AVAILABLE DATA Start Marker

(* ===== verification/ChatApi.v ===== *)
(** * The HTTP handlers of chats: api/http/v1/chat

    The handlers call the chat service through a record of its operations, as the Go
    handlers do through the interface chatService; [chat_services] is the service of
    [ChatService]. The cursors of listings travel as base64 of a JSON object. *)

From S2P Require Import Prelude Exception Naming GoLib Domain World Json Encoding ExecProtocol Orchestrator Chat EventHub ChatService Http Middleware AuthApi.

Local Open Scope go_scope.

(** ** Bodies and responses (dto.go) *)

Record sendMessageRequest := { sm_Message : string; sm_ConversationID : string; sm_AgentID : string; sm_Model : string; sm_SystemPrompt : string }.
Definition no_sendMessageRequest : sendMessageRequest :=
  {| sm_Message := ""; sm_ConversationID := ""; sm_AgentID := ""; sm_Model := ""; sm_SystemPrompt := "" |}.
Definition sendMessageRequest_decoder : decoder sendMessageRequest := [
  ("message", get_str (fun x r => r <| sm_Message := x |>)); ("conversation_id", get_str (fun x r => r <| sm_ConversationID := x |>));
  ("agent_id", get_str (fun x r => r <| sm_AgentID := x |>)); ("model", get_str (fun x r => r <| sm_Model := x |>));
  ("system_prompt", get_str (fun x r => r <| sm_SystemPrompt := x |>))].
Definition sendMessageRequest_rules (r : sendMessageRequest) : list field_rules := [
  {| fr_Name := "message"; fr_Value := FStr (sm_Message r); fr_Rules := [Required; Min 1] |}].

(** A map[string]any is printed with its keys sorted. *)
Definition key_order (a b : string * value) : Prop := String.leb (fst a) (fst b) = true.
#[export] Instance key_order_dec : RelDecision key_order.
Proof. intros a b. unfold key_order. apply _. Defined.
Fixpoint sort_keys (v : value) : value :=
  match v with
  | VList l => VList (map sort_keys l)
  | VMap m => VMap (merge_sort key_order (map (fun kv => match kv with (k, x) => (k, sort_keys x) end) m))
  | v => v
  end.
Definition map_opt (k : string) (m : Args) : list (string * value) := omitempty (bool_decide (length m = 0%nat)) k (sort_keys (VMap m)).

Definition ChatStatus_string (s : ChatStatus) : string := match s with ChatActive => "active" | ChatIdle => "idle" | ChatClosed => "closed" end.
Definition messageResponse (m : Message) : value := VMap (
  str_field "role" (msg_Role m) ++ str_field "content" (msg_Content m) ++ str_field "content_type" (msg_ContentType m) ++
  map_opt "metadata" (msg_Metadata m) ++ field "at" (time_json (msg_At m))).
Definition chat_toResponse (c : Chat) : value := VMap (
  str_field "id" (c_ID c) ++ str_field "agent_id" (c_AgentID c) ++ str_field "user_id" (c_UserID c) ++ str_field "title" (c_Title c) ++
  str_field "status" (ChatStatus_string (c_Status c)) ++ field "messages" (VList (map messageResponse (c_Messages c))) ++
  field "created_at" (time_json (c_CreatedAt c)) ++ field "updated_at" (time_json (c_UpdatedAt c))).
(** omitempty has no effect on a time. *)
Definition conversationSummaryResponse (s : ConversationSummary) : value := VMap (
  str_field "id" (cs_ID s) ++ str_field "agent_id" (cs_AgentID s) ++ str_field "user_id" (cs_UserID s) ++ str_field "title" (cs_Title s) ++
  str_opt "vm_id" (cs_VMID s) ++ str_field "status" (ChatStatus_string (cs_Status s)) ++ str_opt "last_message" (cs_LastMessage s) ++
  field "last_message_at" (time_json (cs_LastMessageAt s)) ++ field "created_at" (time_json (cs_CreatedAt s)) ++
  field "updated_at" (time_json (cs_UpdatedAt s))).
Definition messageSummaryResponse (m : TimelineEntry) : value := VMap (
  str_field "id" (te_ID m) ++ str_field "source" (te_Source m) ++ int_opt "sequence_number" (te_SequenceNumber m) ++ str_opt "role" (te_Role m) ++
  str_opt "event_type" (te_EventType m) ++ int_opt "step" (te_Step m) ++ str_field "content" (te_Content m) ++
  str_opt "content_type" (te_ContentType m) ++ map_opt "metadata" (te_Metadata m) ++ field "at" (time_json (te_At m))).
Definition messageAcceptedResponse (chatID : string) : value := VMap (str_field "chat_id" chatID ++ str_field "status" "processing").
(** orchestrator.RuntimeEvent as JSON *)
Definition RuntimeEvent_json (e : RuntimeEvent) : value := VMap (
  str_field "type" (ev_Type e) ++ str_opt "chat_id" (ev_ChatID e) ++ str_opt "trace_id" (ev_TraceID e) ++ int_opt "step" (ev_Step e) ++
  str_opt "data" (ev_Data e) ++ str_opt "command" (ev_Command e) ++ str_opt "result" (ev_Result e) ++ str_opt "error" (ev_Error e) ++
  match ev_TokenUsage e with Some u => field "token_usage" (TokenUsage_value u) | None => [] end ++
  map_opt "metadata" (ev_Metadata e) ++ field "at" (time_json (ev_At e))).

(** ** Cursors (handler.go) *)

Definition raw_cursor_decoder : decoder (string * string) := [("c", get_str (fun x r => (x, snd r))); ("i", get_str (fun x r => (fst r, x)))].
Definition encodeCursor (c : ListCursor) : string :=
  b64_url_encode (Marshal (VMap (str_field "c" (rfc3339nano (lc_CreatedAt c)) ++ str_field "i" (lc_ID c)))).
(** A cursor that cannot be read is no cursor. *)
Definition decode_cursor {R C} (d : decoder R) (zero : R) (finish : R -> option C) (r : HttpRequest) : option C :=
  let encoded := hq_Query r "cursor" in
  if bool_decide (encoded = "") then None
  else match b64_url_decode encoded with
       | Err _ => None
       | Ok decoded => match Unmarshal decoded ≫= decode_struct d zero with Some raw => finish raw | None => None end
       end.
Definition parseCursor : HttpRequest -> option ListCursor :=
  decode_cursor raw_cursor_decoder ("", "") (fun '(t, id) =>
    match parse_rfc3339 t with Some ts => Some {| lc_CreatedAt := ts; lc_ID := id |} | None => None end).
Definition raw_message_cursor_decoder : decoder string := [("t", get_str (fun x _ => x))].
Definition encodeMessageCursor (t : Z) : string := b64_url_encode (Marshal (VMap (str_field "t" (rfc3339nano t)))).
Definition parseMessageCursor : HttpRequest -> option Z := decode_cursor raw_message_cursor_decoder "" parse_rfc3339.
Definition parseListLimit (r : HttpRequest) : Z := query_int 1 100 20 (hq_Query r "limit").
Definition parseMessagesLimit (r : HttpRequest) : Z := query_int 1 100 50 (hq_Query r "limit").

Definition page_of (name : string) (items : list value) (next_cursor : option string) : value := VMap (
  field name (VList items) ++ str_opt "next_cursor" (default "" next_cursor) ++ field "has_more" (VBool (bool_decide (is_Some next_cursor)))).
Definition toListResponse (items : list ConversationSummary) (next : option ListCursor) : value :=
  page_of "conversations" (map conversationSummaryResponse items) (encodeCursor <$> next).
Definition toListMessagesResponse (items : list TimelineEntry) (next : option Z) : value :=
  page_of "messages" (map messageSummaryResponse items) (encodeMessageCursor <$> next).

(** ** The handlers *)

Record ChatServices (W : Type) := {
  hs_SendOrCreateAsync : string -> string -> ChatParams -> M W (res string);
  hs_Get : string -> M W (res Chat);
  hs_ListConversations : ListParams -> M W (res (list ConversationSummary * option ListCursor));
  hs_ListMessages : ListMessagesParams -> M W (res (list TimelineEntry * option Z));
  hs_SubscribeRuntimeEvents : string -> M W (res Z);            (* the channel *)
  hs_Close : string -> M W (res unit) }.
Arguments hs_SendOrCreateAsync {W}. Arguments hs_Get {W}. Arguments hs_ListConversations {W}. Arguments hs_ListMessages {W}.
Arguments hs_SubscribeRuntimeEvents {W}. Arguments hs_Close {W}.

Section chat_handlers.
Context {W : Type} `{!Decoding} (svc : ChatServices W).
Definition missing_chat_id : error := BadRequest "missing chat id".

Definition chat_SendMessage : Handler W := fun cx r =>
  bound sendMessageRequest_decoder no_sendMessageRequest sendMessageRequest_rules r (fun req =>
  or_error (hs_SendOrCreateAsync svc (sm_ConversationID req) (sm_Message req)
              {| cp_AgentID := sm_AgentID req; cp_UserID := GetUserID cx; cp_AgentName := ""; cp_Model := sm_Model req;
                 cp_SystemPrompt := sm_SystemPrompt req; cp_Title := "" |}) (fun chatID =>
  answer (WriteJSON 202 "message accepted" (messageAcceptedResponse chatID)))).
Definition chat_Get : Handler W := fun _ r =>
  unless_empty (hq_Param r "id") missing_chat_id
  (or_error (hs_Get svc (hq_Param r "id")) (fun c => answer (WriteJSON 200 "chat retrieved" (chat_toResponse c)))).
Definition chat_List : Handler W := fun cx r =>
  unless_empty (GetUserID cx) not_authenticated
  (or_error (hs_ListConversations svc {| lp_UserID := GetUserID cx; lp_Cursor := parseCursor r; lp_Limit := parseListLimit r |}) (fun '(items, next) =>
   answer (WriteJSON 200 "conversations retrieved" (toListResponse items next)))).
Definition chat_ListMessages : Handler W := fun _ r =>
  unless_empty (hq_Param r "id") missing_chat_id
  (or_error (hs_ListMessages svc {| lm_ChatID := hq_Param r "id"; lm_Cursor := parseMessageCursor r; lm_Limit := parseMessagesLimit r |}) (fun '(items, next) =>
   answer (WriteJSON 200 "messages retrieved" (toListMessagesResponse items next)))).
Definition chat_Close : Handler W := fun _ r =>
  unless_empty (hq_Param r "id") missing_chat_id
  (or_error (hs_Close svc (hq_Param r "id")) (fun _ => answer NoContent)).

(** The inputs are what the select meets on the channel of the subscription. *)
Definition chat_Stream (inputs : Z -> list (StreamInput RuntimeEvent)) : Handler W := fun _ r =>
  unless_empty (hq_Param r "id") missing_chat_id
  (or_error (hs_SubscribeRuntimeEvents svc (hq_Param r "id")) (fun channel =>
   let* out := sse_loop (fun event => ret (Some (WriteSSEEvent (ev_Type event) (RuntimeEvent_json event)))) (inputs channel) in
   answer (sse_response out.1))).
End chat_handlers.

Section chat_services.
Context {S : Type} (s : ChatService S) (time_Now : M S Z) (uuid_NewString : M S string).
Definition chat_services : ChatServices (ChatWorld S) := {|
  hs_SendOrCreateAsync := SendOrCreateAsync s time_Now uuid_NewString; hs_Get := ChatService.Get s;
  hs_ListConversations := ListConversations s; hs_ListMessages := ListMessages s;
  hs_SubscribeRuntimeEvents := SubscribeRuntimeEvents s; hs_Close := Close s time_Now |}.
End chat_services.

(** ** Cursors are read back *)

Lemma fmt_d_ascii z : all_bytes is_ascii (fmt_d z) = true.
Proof.
  destruct (fmt_d_shape z) as (neg & c & d & -> & Hc & _ & Hd & _). rewrite all_bytes_app.
  assert (Hdig : forall x, is_digit x = true -> is_ascii x = true).
  { intros x Hx%bool_decide_eq_true. apply bool_decide_eq_true. lia. }
  assert (Hds : all_bytes is_ascii d = true).
  { clear -Hd Hdig. induction d as [|x d IH]; [done |]. cbn in *. apply andb_prop in Hd as [Hx Hd]. by rewrite Hdig, IH. }
  cbn. rewrite Hdig, Hds by done. by destruct neg.
Qed.
Lemma pad_ascii w z : all_bytes is_ascii (pad w z) = true.
Proof.
  unfold pad. rewrite all_bytes_app, fmt_d_ascii, andb_true_r. induction (w - str_len (fmt_d z))%nat as [|n IH]; [done |]. exact IH.
Qed.
Lemma rfc3339_ascii t : all_bytes is_ascii (rfc3339nano t) = true.
Proof.
  unfold rfc3339nano. destruct (civil (t / second / 86400)) as [[y m] d]. cbn zeta.
  assert (Hf : all_bytes is_ascii (trim_zeros (pad 9 (t mod second))) = true).
  { destruct (trim_zeros_spec (pad 9 (t mod second))) as [k Hk]. pose proof (pad_ascii 9 (t mod second)) as H.
    rewrite Hk, all_bytes_app in H. by apply andb_prop in H as [H _]. }
  rewrite !all_bytes_app, !pad_ascii. case_bool_decide; [done |]. by rewrite all_bytes_app, Hf.
Qed.

Lemma b64_nonempty s : s <> "" -> b64_url_encode s <> "".
Proof. by destruct s as [|a [|b [|c s]]]. Qed.

(** A cursor parameter holding the encoding of an object is decoded to it. *)
Lemma decode_cursor_roundtrip {R C} (d : decoder R) zero (finish : R -> option C) m raw r :
  printable (VMap m) -> decode d m zero = Some raw -> hq_Query r "cursor" = b64_url_encode (Marshal (VMap m)) ->
  decode_cursor d zero finish r = finish raw.
Proof.
  intros Hp Hd Hq. unfold decode_cursor. rewrite Hq, bool_decide_eq_false_2.
  - rewrite b64_url_roundtrip, Unmarshal_Marshal by done. cbn [mbind option_bind decode_struct]. by rewrite Hd.
  - apply b64_nonempty. rewrite Marshal_map. done.
Qed.

(** The next_cursor of a listing, sent back as the parameter cursor, is read as the
    cursor it was made from, for conversations and for messages: for times of the years 1
    to 9999 and identifiers in UTF-8. *)
Theorem cursor_roundtrip c t r1 r2 :
  printable_time (lc_CreatedAt c) -> str_ok (lc_ID c) -> printable_time t ->
  hq_Query r1 "cursor" = encodeCursor c -> hq_Query r2 "cursor" = encodeMessageCursor t ->
  parseCursor r1 = Some c /\ parseMessageCursor r2 = Some t.
Proof.
  intros Hc Hid Ht E1 E2. pose proof (ascii_utf8 _ (rfc3339_ascii (lc_CreatedAt c))) as Ha1. pose proof (ascii_utf8 _ (rfc3339_ascii t)) as Ha2.
  assert (P1 : members_ok (str_field "c" (rfc3339nano (lc_CreatedAt c)) ++ str_field "i" (lc_ID c))) by (apply members_app; by apply members_field).
  assert (P2 : members_ok (str_field "t" (rfc3339nano t))) by (by apply members_field). split.
  - unfold parseCursor. rewrite (decode_cursor_roundtrip raw_cursor_decoder ("", "") _ _ (rfc3339nano (lc_CreatedAt c), lc_ID c) _ P1 eq_refl E1).
    rewrite rfc3339_roundtrip by done. by destruct c.
  - unfold parseMessageCursor. rewrite (decode_cursor_roundtrip raw_message_cursor_decoder "" _ _ (rfc3339nano t) _ P2 eq_refl E2).
    by rewrite rfc3339_roundtrip.
Qed.

Definition query_only (k v : string) : HttpRequest := {|
  hq_Method := "GET"; hq_Path := "/api/v1/chat"; hq_Header := fun _ => ""; hq_Query := fun x => if bool_decide (x = k) then v else "";
  hq_Param := fun _ => ""; hq_Body := None |}.
Definition sample_cursor : ListCursor := {| lc_CreatedAt := 719162 * 86400 * second + 1500; lc_ID := "chat-1" |}.
Lemma cursor_roundtrip_witness :
  parseCursor (query_only "cursor" (encodeCursor sample_cursor)) = Some sample_cursor /\
  parseMessageCursor (query_only "cursor" (encodeMessageCursor 7)) = Some 7.
Proof.
  apply (cursor_roundtrip sample_cursor 7); [vm_compute; split; congruence | reflexivity | vm_compute; split; congruence | reflexivity | reflexivity].
Defined.
(** A cursor that was tampered with starts from the beginning. *)
Example broken_cursor : parseCursor (query_only "cursor" "x") = None.
Proof. reflexivity. Qed.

AVAILABLE DATA End Marker

◆ DIRECTIONS
Search the lines above for the string "TimelineEntry" and copy each line that has it.

◆ RESULT BELOW
Definition messageSummaryResponse (m : TimelineEntry) : value := VMap (
Definition toListMessagesResponse (items : list TimelineEntry) (next : option Z) : value :=
  hs_ListMessages : ListMessagesParams -> M W (res (list TimelineEntry * option Z));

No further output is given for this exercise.